For over a year, Nike reeled as a result of this failure. i2 and Nike blamed each other in public, for the failure and this led to a further downslide in the share price of both the companies. Analysts pointed to lapses in project management, too much customization and an over reliance on demand forecasting software. Nike insiders raised doubts about the 'Single Instance Strategy'4 being followed by Nike. However, the company remained firm and relentlessly pursued its Single Instance Strategy for SAP implementation. The guiding instruction as put across by Gordon Steele (Steele), CIO of Nike was that the "Single Instance was a decision not a discussion."

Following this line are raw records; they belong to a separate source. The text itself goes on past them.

Definition json_escape (c : ascii) : option ascii :=
  match c with
  | "034"%char => Some "034"%char
  | "\"%char => Some "\"%char
  | "/"%char => Some "/"%char
  | "b"%char => Some "008"%char
  | "f"%char => Some "012"%char
  | "n"%char => Some "010"%char
  | "r"%char => Some "013"%char
  | "t"%char => Some "009"%char
  | _ => None
  end.

Definition hex_val (c : ascii) : option Z :=
  let n := Z.of_nat (nat_of_ascii c) in
  if (48 <=? n)%Z && (n <=? 57)%Z then Some (n - 48)%Z
  else if (97 <=? n)%Z && (n <=? 102)%Z then Some (n - 87)%Z
  else if (65 <=? n)%Z && (n <=? 70)%Z then Some (n - 55)%Z
  else None.

(** The four hex digits of a [\uXXXX] escape. *)
Definition hex4 (a b c d : ascii) : option Z :=
  match hex_val a, hex_val b, hex_val c, hex_val d with
  | Some x, Some y, Some z, Some w => Some (x * 4096 + y * 256 + z * 16 + w)%Z
  | _, _, _, _ => None
  end.

Definition is_high_surrogate (u : Z) : bool := (55296 <=? u)%Z && (u <=? 56319)%Z.
Definition is_low_surrogate (u : Z) : bool := (56320 <=? u)%Z && (u <=? 57343)%Z.

Definition byte (z : Z) : ascii := ascii_of_nat (Z.to_nat z).

(** The UTF-8 bytes of a code point (at most 0x10FFFF). *)
Definition utf8_encode (u : Z) : string :=
  if (u <? 128)%Z then String (byte u) EmptyString
  else if (u <? 2048)%Z then
    String (byte (192 + Z.shiftr u 6)%Z)
      (String (byte (128 + Z.land u 63)%Z) EmptyString)
  else if (u <? 65536)%Z then
    String (byte (224 + Z.shiftr u 12)%Z)
      (String (byte (128 + Z.land (Z.shiftr u 6) 63)%Z)
        (String (byte (128 + Z.land u 63)%Z) EmptyString))
  else
    String (byte (240 + Z.shiftr u 18)%Z)
      (String (byte (128 + Z.land (Z.shiftr u 12) 63)%Z)
        (String (byte (128 + Z.land (Z.shiftr u 6) 63)%Z)
          (String (byte (128 + Z.land u 63)%Z) EmptyString))).

(** The body of a JSON string, after its opening quote.  A high surrogate
    escape followed by a low surrogate escape is one character; any other
    surrogate escape stands alone, as in [scanstring]. *)
Fixpoint parse_string (s : list ascii) : option (string * list ascii) :=
  match s with
  | [] => None
  | "034"%char :: r => Some (EmptyString, r)
  | "\"%char :: "u"%char :: h1 :: h2 :: h3 :: h4 :: r =>
      match hex4 h1 h2 h3 h4 with
      | None => None
      | Some u =>
          let single :=
            match parse_string r with
            | Some (str, r') => Some (utf8_encode u ++ str, r')
            | None => None
            end in
          if is_high_surrogate u then
            match r with
            | "\"%char :: "u"%char :: l1 :: l2 :: l3 :: l4 :: r2 =>
                match hex4 l1 l2 l3 l4 with
                | None => None
                | Some u2 =>
                    if is_low_surrogate u2 then
                      match parse_string r2 with
                      | Some (str, r') =>
                          Some (utf8_encode (65536 + (u - 55296) * 1024 + (u2 - 56320))%Z
                                ++ str, r')
                      | None => None
                      end
                    else single
                end
            | _ => single
            end
          else single
      end
  | "\"%char :: c :: r =>
      match json_escape c, parse_string r with
      | Some c', Some (str, r') => Some (String c' str, r')
      | _, _ => None
      end
  | c :: r =>
      if (nat_of_ascii c <? 32)%nat then None
      else match parse_string r with
           | Some (str, r') => Some (String c str, r')
           | None => None
           end
  end.

Fixpoint parse_value (fuel : nat) (s : list ascii)
  : option (pyval * list ascii) :=
  match fuel with
  | O => None
  | S f =>
      match skip_ws s with
      | "{"%char :: r =>
          match skip_ws r with
          | "}"%char :: r' => Some (PDict [], r')
          | _ => parse_members f [] r
          end
      | "["%char :: r =>
          match skip_ws r with
          | "]"%char :: r' => Some (PList [], r')
          | _ => parse_elements f [] r
          end
      | "034"%char :: r =>
          match parse_string r with
          | Some (str, r') => Some (PStr str, r')
          | None => None
          end
      | "n"%char :: "u"%char :: "l"%char :: "l"%char :: r => Some (PNone, r)
      | "t"%char :: "r"%char :: "u"%char :: "e"%char :: r => Some (PBool true, r)
      | "f"%char :: "a"%char :: "l"%char :: "s"%char :: "e"%char :: r =>
          Some (PBool false, r)
      | "N"%char :: "a"%char :: "N"%char :: r => Some (PFloatNaN, r)
      | "I"%char :: "n"%char :: "f"%char :: "i"%char :: "n"%char :: "i"%char
          :: "t"%char :: "y"%char :: r => Some (PFloatInf false, r)
      | "-"%char :: "I"%char :: "n"%char :: "f"%char :: "i"%char :: "n"%char
          :: "i"%char :: "t"%char :: "y"%char :: r => Some (PFloatInf true, r)
      | r => parse_number r
      end
  end
(** Members of an object, after its [{]; [acc] holds the members read. *)
with parse_members (fuel : nat) (acc : dict) (s : list ascii)
  : option (pyval * list ascii) :=
  match fuel with
  | O => None
  | S f =>
      match skip_ws s with
      | "034"%char :: r =>
          match parse_string r with
          | Some (key, r1) =>
              match skip_ws r1 with
              | ":"%char :: r2 =>
                  match parse_value f r2 with
                  | Some (v, r3) =>
                      let acc' := dict_set acc key v in
                      match skip_ws r3 with
                      | ","%char :: r4 => parse_members f acc' r4
                      | "}"%char :: r4 => Some (PDict acc', r4)
                      | _ => None
                      end
                  | None => None
                  end
              | _ => None
              end
          | None => None
          end
      | _ => None
      end
  end
(** Elements of an array, after its [[]. *)
with parse_elements (fuel : nat) (acc : list pyval) (s : list ascii)
  : option (pyval * list ascii) :=
  match fuel with
  | O => None
  | S f =>
      match parse_value f s with
      | Some (v, r) =>
          match skip_ws r with
          | ","%char :: r' => parse_elements f (acc ++ [v]) r'
          | "]"%char :: r' => Some (PList (acc ++ [v]), r')
          | _ => None
          end
      | None => None
      end
  end.
(** Verification of the snapshot-diff analysis engine of PTEO-Shift-Report
    ([src/streamlit_app.py], class [LotTrackingDashboard]) and of the
    attendance console ([src/attendance_console.py]).

    A pandas DataFrame is modelled as its column names, the names of its
    columns of numeric dtype, and an ordered list of rows; a row maps
    column names to cells, a column the row does not carry reads as a null
    cell (pandas fills it with NaN).  A Python [str] is a Rocq [string]
    whose characters are the code points 0-255 (Latin-1); the text
    functions below follow Python on that range. *)

From Stdlib Require Import List String Ascii ZArith QArith Bool Lia Permutation.
Import ListNotations.
Open Scope string_scope.

(** * Cells, rows and frames *)

(** A spreadsheet cell as pandas holds it: NaN/None, text, or a number
    (gspread returns integers and floats for numeric-looking cells). *)
Inductive cell : Type :=
| Null
| Str (s : string)
| Num (q : Q).

(** Python [==] on cells: numbers compare by value ([1 == 1.0]). *)
Definition cell_eqb (a b : cell) : bool :=
  match a, b with
  | Null, Null => true
  | Str s, Str t => String.eqb s t
  | Num p, Num q => Qeq_bool p q
  | _, _ => false
  end.

Definition is_text (c : cell) : bool := match c with Str _ => true | _ => false end.

Definition is_number (c : cell) : bool := match c with Num _ => true | _ => false end.

Definition row := list (string * cell).

(** [numeric_columns] are the columns of dtype int64 or float64; every
    other column has dtype object.  A row selection keeps the dtypes. *)
Record frame := mkFrame {
  columns : list string;
  numeric_columns : list string;
  rows : list row
}.

Fixpoint get (r : row) (c : string) : cell :=
  match r with
  | [] => Null
  | (k, v) :: t => if String.eqb k c then v else get t c
  end.

(** [c in df.columns] *)
Definition has_col (df : frame) (c : string) : bool :=
  existsb (String.eqb c) (columns df).

(** [df[mask]]: the rows [rs] of [df], with its columns and dtypes. *)
Definition select_frame (df : frame) (rs : list row) : frame :=
  mkFrame (columns df) (numeric_columns df) rs.

(** The dtype [pd.DataFrame(records)] infers for column [c]: numeric when
    the column holds a number and no text (a missing cell becomes NaN),
    object otherwise (a column of text, of text and numbers, or of nulls
    only). *)
Definition numeric_column (rs : list row) (c : string) : bool :=
  negb (existsb (fun r => is_text (get r c)) rs) && existsb (fun r => is_number (get r c)) rs.

(** [pd.DataFrame(sheet.get_all_records())] for a sheet with header
    [cols] and records [rs]. *)
Definition sheet_frame (cols : list string) (rs : list row) : frame :=
  mkFrame cols (filter (numeric_column rs) cols) rs.

(** Whether [df[c].str] exists.  pandas refuses the accessor with
    [AttributeError] on a numeric column, and on an object column whose
    non-null values ([lib.infer_dtype(..., skipna=True)]) are numbers
    without any text; text alone, text mixed with numbers, nulls only and
    no value at all are accepted. *)
Definition str_accessor_ok (df : frame) (c : string) : bool :=
  negb (existsb (String.eqb c) (numeric_columns df)) &&
  (existsb (fun r => is_text (get r c)) (rows df) ||
   negb (existsb (fun r => is_number (get r c)) (rows df))).

(** Python membership [x in s] for a set or list of cells. *)
Fixpoint memb (x : cell) (l : list cell) : bool :=
  match l with
  | [] => false
  | y :: t => cell_eqb x y || memb x t
  end.

(** [set(l)]: one representative per equal class (order is irrelevant to
    every use below, which only tests membership). *)
Fixpoint to_set (l : list cell) : list cell :=
  match l with
  | [] => []
  | x :: t => if memb x t then to_set t else x :: to_set t
  end.
(** C1: for every hour of the day h in [0,23], a timestamp whose hour is h is
    classified as morning when h < 12, as day when 12 <= h < 18, and as
    evening when h >= 18. *)
Theorem getTimeOfDay_by_hour (date : Date) (h : Z) :
  getHours date = Num h -> 0 <= h <= 23 ->
  (h < 12 -> getTimeOfDay date = morning) /\
  (12 <= h < 18 -> getTimeOfDay date = day) /\
  (18 <= h -> getTimeOfDay date = evening).
Proof.
  intros E _. rewrite (getTimeOfDay_Num date h E).
  repeat split; intros H.
  - destruct (Z.ltb_spec h 12); [reflexivity | lia].
  - destruct (Z.ltb_spec h 12); [lia|].
    destruct (Z.ltb_spec h 18); [reflexivity | lia].
  - destruct (Z.ltb_spec h 12); [lia|].
    destruct (Z.ltb_spec h 18); [lia | reflexivity].
Qed.

(* =================================================================== *)
(** ** createGreeting *)
(* =================================================================== *)

Lemma NameSchema_nonempty (name : jsstring) :
  name <> [] -> NameSchema_safeParse name = ok name.
Proof.
  intros H. unfold NameSchema_safeParse.
  destruct name as [|c name]; [contradiction|].
  destruct (Z.ltb_spec (Z.of_nat (List.length (c :: name))) 1) as [L|_];
    [simpl List.length in L; lia | reflexivity].
Qed.

Lemma NameSchema_empty :
  NameSchema_safeParse [] =
    err [mkIssue (utf16 "too_small") 1 (utf16 "Name cannot be empty")].
Proof. reflexivity. Qed.

(** The chain of createGreeting is exhaustive: for a validated name it
    returns the template of the pair, filled in. *)
Lemma createGreeting_nonempty (name : jsstring) (lang : Language) (date : Date) :
  name <> [] ->
  createGreeting name lang date =
    Normal (ok (fst (template lang (getTimeOfDay date)) ++ name
                ++ snd (template lang (getTimeOfDay date)))).
Proof.
  intros H. unfold createGreeting. rewrite (NameSchema_nonempty name H).
  destruct lang, (getTimeOfDay date); vm_compute; reflexivity.
Qed.

Lemma createGreeting_empty (lang : Language) (date : Date) :
  createGreeting [] lang date =
    Normal (err (mkError (ZodError_message
      [mkIssue (utf16 "too_small") 1 (utf16 "Name cannot be empty")]))).
Proof. reflexivity. Qed.

Lemma template_nonempty (lang : Language) (t : TimeOfDay) :
  fst (template lang t) <> [].
Proof. destruct lang, t; vm_compute; discriminate. Qed.

(** C2: for every non-empty name, every language and every timestamp,
    createGreeting returns a success whose message is a non-empty string
    that contains the name. *)
Theorem createGreeting_success (name : jsstring) (lang : Language) (date : Date) :
  name <> [] ->
  exists msg : jsstring,
    createGreeting name lang date = Normal (ok msg) /\
    msg <> [] /\
    includes msg name = true.
Proof.
  intros H. rewrite (createGreeting_nonempty name lang date H).
  eexists; split; [reflexivity|]. split.
  - intros E. apply app_eq_nil in E as [E _].
    exact (template_nonempty _ _ E).
  - apply includes_app.
Qed.

(** createGreeting always returns, a success or a failure. *)
Lemma createGreeting_total (name : jsstring) (lang : Language) (date : Date) :
  (exists msg, createGreeting name lang date = Normal (ok msg)) \/
  (exists e, createGreeting name lang date = Normal (err e)).
Proof.
  destruct name as [|c name].
  - right. eexists. apply createGreeting_empty.
  - left. eexists. apply createGreeting_nonempty. discriminate.
Qed.

(** C3: for every language and timestamp, createGreeting of the empty name
    returns a failure, the validation error; and for any inputs
    createGreeting returns a success or a failure: it never throws (and
    never terminates the process). *)
Theorem createGreeting_empty_fails_never_throws :
  (forall (lang : Language) (date : Date),
      createGreeting (utf16 "") lang date =
        Normal (err (mkError (ZodError_message
          [mkIssue (utf16 "too_small") 1 (utf16 "Name cannot be empty")])))) /\
  (forall (name : jsstring) (lang : Language) (date : Date),
      (exists msg, createGreeting name lang date = Normal (ok msg)) \/
      (exists e, createGreeting name lang date = Normal (err e))) /\
  (forall (name : jsstring) (lang : Language) (date : Date),
      ~ throws (createGreeting name lang date) /\
      ~ exits (createGreeting name lang date)).
Proof.
  pose proof createGreeting_total as R.
  split; [|split].
  - intros lang date. apply createGreeting_empty.
  - exact R.
  - intros name lang date.
    split; intros [x E]; destruct (R name lang date) as [[r E']|[r E']];
      rewrite E' in E; discriminate.
Qed.

(** C9: for every language and timestamp, createGreeting of the name that is a
    single space returns a success: the rule on the name is length >= 1. *)
Theorem createGreeting_single_space (lang : Language) (date : Date) :
  Z.of_nat (List.length (utf16 " ")) = 1 /\
  exists msg : jsstring,
    createGreeting (utf16 " ") lang date = Normal (ok msg).
Proof.
  split; [reflexivity|].
  eexists. apply createGreeting_nonempty. discriminate.
Qed.

(** C10: createGreeting depends on the timestamp only through the hour of
    the day: two timestamps with the same hour give the same result for
    every name and language. *)
Theorem createGreeting_hour_only
  (name : jsstring) (lang : Language) (t1 t2 : Date) :
  getHours t1 = getHours t2 ->
  createGreeting name lang t1 = createGreeting name lang t2.
Proof.
  intros E.
  assert (T : getTimeOfDay t1 = getTimeOfDay t2)
    by (unfold getTimeOfDay; now rewrite E).
  unfold createGreeting. now rewrite T.
Qed.

(* =================================================================== *)
(** ** More on the greeting engine *)
(* =================================================================== *)

(** The hour of a time is the hour of its millisecond of the day. *)
Lemma HourFromTime_ms (t : Z) : HourFromTime t = (t mod msPerDay) / msPerHour.
Proof.
  unfold HourFromTime, msPerDay, msPerHour, HoursPerDay.
  pose proof (Z.div_mod t 3600000 ltac:(lia)) as D.
  pose proof (Z.mod_pos_bound t 3600000 ltac:(lia)) as B.
  pose proof (Z.div_mod (t / 3600000) 24 ltac:(lia)) as D'.
  pose proof (Z.mod_pos_bound (t / 3600000) 24 ltac:(lia)) as B'.
  set (q := t / 3600000) in *. set (r := t mod 3600000) in *.
  set (q' := q / 24) in *. set (h := q mod 24) in *.
  assert (M : t mod 86400000 = 3600000 * h + r).
  { symmetry. apply (Z.mod_unique_pos t 86400000 q'); lia. }
  rewrite M. apply (Z.div_unique_pos _ 3600000 h r); lia.
Qed.

Lemma HourFromTime_lt (t b : Z) :
  HourFromTime t < b <-> t mod msPerDay < b * msPerHour.
Proof.
  rewrite HourFromTime_ms. unfold msPerHour.
  pose proof (Z.div_mod (t mod msPerDay) 3600000 ltac:(lia)) as D.
  pose proof (Z.mod_pos_bound (t mod msPerDay) 3600000 ltac:(lia)) as B.
  lia.
Qed.

(** X1: the period of a valid date is decided by the millisecond of the local
    day: morning before 12:00:00.000, day before 18:00:00.000, evening from
    then on. *)
Theorem getTimeOfDay_by_local_ms (tv : Z) :
  getTimeOfDay (DateOf tv) =
    if (tv + LocalTZA tv) mod msPerDay <? 43200000 then morning
    else if (tv + LocalTZA tv) mod msPerDay <? 64800000 then day
    else evening.
Proof.
  rewrite (getTimeOfDay_Num (DateOf tv) _ eq_refl).
  pose proof (HourFromTime_lt (tv + LocalTZA tv) 12) as H12.
  pose proof (HourFromTime_lt (tv + LocalTZA tv) 18) as H18.
  unfold msPerHour in H12, H18.
  destruct (Z.ltb_spec (HourFromTime (tv + LocalTZA tv)) 12);
    destruct (Z.ltb_spec ((tv + LocalTZA tv) mod msPerDay) 43200000);
    try lia; try reflexivity.
  destruct (Z.ltb_spec (HourFromTime (tv + LocalTZA tv)) 18);
    destruct (Z.ltb_spec ((tv + LocalTZA tv) mod msPerDay) 64800000);
    try lia; reflexivity.
Qed.

(** X2: where the zone adjustment is the same k days later, the greeting is
    the same: whole days do not change it. *)
Theorem createGreeting_days_later
  (name : jsstring) (lang : Language) (tv k : Z) :
  LocalTZA (tv + k * msPerDay) = LocalTZA tv ->
  getTimeOfDay (DateOf (tv + k * msPerDay)) = getTimeOfDay (DateOf tv) /\
  createGreeting name lang (DateOf (tv + k * msPerDay)) =
    createGreeting name lang (DateOf tv).
Proof.
  intros Z0.
  assert (H : getHours (DateOf (tv + k * msPerDay)) = getHours (DateOf tv)).
  { simpl. rewrite Z0, !HourFromTime_ms. do 2 f_equal.
    replace (tv + k * msPerDay + LocalTZA tv)
      with (tv + LocalTZA tv + k * msPerDay) by ring.
    apply Z.mod_add. discriminate. }
  assert (T : getTimeOfDay (DateOf (tv + k * msPerDay)) = getTimeOfDay (DateOf tv))
    by (unfold getTimeOfDay; now rewrite H).
  split; [exact T|]. unfold createGreeting. now rewrite T.
Qed.

(** X3: an Invalid Date is not refused: it is greeted as any evening date. *)
Theorem createGreeting_invalid_date_is_evening
  (name : jsstring) (lang : Language) (date : Date) (h : Z) :
  getHours date = Num h -> 18 <= h ->
  createGreeting name lang InvalidDate = createGreeting name lang date.
Proof.
  intros E H.
  assert (T : getTimeOfDay date = evening).
  { rewrite (getTimeOfDay_Num date h E).
    destruct (Z.ltb_spec h 12); [lia|]. destruct (Z.ltb_spec h 18); [lia|].
    reflexivity. }
  unfold createGreeting. now rewrite T, getTimeOfDay_InvalidDate.
Qed.

Lemma clash_app (p q x y : jsstring) :
  clash p q = true -> p ++ x <> q ++ y.
Proof.
  revert q; induction p as [|c p IH]; intros [|d q]; simpl; try discriminate.
  destruct (N.eqb_spec c d) as [->|N].
  - intros C E. injection E as E. exact (IH q C E).
  - intros _ E. injection E as E _. contradiction.
Qed.

Lemma template_inj (l1 l2 : Language) (p1 p2 : TimeOfDay) (n1 n2 : jsstring) :
  fst (template l1 p1) ++ n1 ++ snd (template l1 p1) =
  fst (template l2 p2) ++ n2 ++ snd (template l2 p2) ->
  n1 = n2 /\ l1 = l2 /\ p1 = p2.
Proof.
  intros H.
  destruct l1, p1, l2, p2;
    first [ exfalso; revert H; apply clash_app; vm_compute; reflexivity
          | apply app_inv_head in H; apply app_inv_tail in H;
            repeat split; assumption ].
Qed.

By 2004, the company had successfully implemented its Nike Supply Chain (NSC) project, indicating that its centralized planning, production and delivery processes were right for the Single Instance Strategy. With this success, Nike's Single Instance Strategy became the desired approach for many companies implementing ERP software. Nike used SAP for 95% of its global business. An AMR Research5 survey of 110 companies of annual revenues of $500 million or more using ERP revealed that only 23% had adopted a single instance strategy while 36% were planning to put it in place, while another 17% were trying to get the instances down to one per major global region and were investing considerable funds to achieve this. Analysts acknowledged that Nike had indeed taken a bold step when it adopted the single instance strategy with its first ERP rollout. During the late 1990s, most companies avoided it due to its huge costs and bandwidth problems. Christopher Koch, Executive Editor, CIO Magazine, remarked, "If it was easy, everyone would just do it."6
Nike's Supply Chain
Founded in 1957 by Philip Knight (Knight), Nike manufactures high quality athletic shoes for a variety of sports including baseball, athletics, golf, tennis, volleyball and wrestling. In addition to footwear, Nike also manufactures fitness equipments, apparels and accessory products. The company's products are sold in over 140 countries around the world. All product development factory contracting and marketing activities were carried out at the company's headquarters in Beaverton, Oregon in the US. Nike's global operations were broadly divided into five geographic regions – United States; Europe, Middle East and Africa (EMEA); Asia Pacific and Americas (includes Canada, Mexico and other Latin American countries of Chile, Brazil and Argentina). Since the mid-1970s, Nike has outsourced its manufacturing activities. The company's products were manufactured in factories owned and operated by its business partners commonly known as contractors around the globe. In 1975, Nike introduced the Futures program to manage the market for its footwear products. Under this program, Nike's retailers placed orders with the company six months before the required delivery date with the guarantee that 90 percent of their orders would be delivered within a set time period at a fixed price. These orders were then forwarded to the manufacturing units around the world... The system worked well in the initial years. Retailers were assured of sales even on 6., month advance orders as customers were not very demanding. Runners just wanted a steady supply of quality shoes irrespective of style. However, as Nike...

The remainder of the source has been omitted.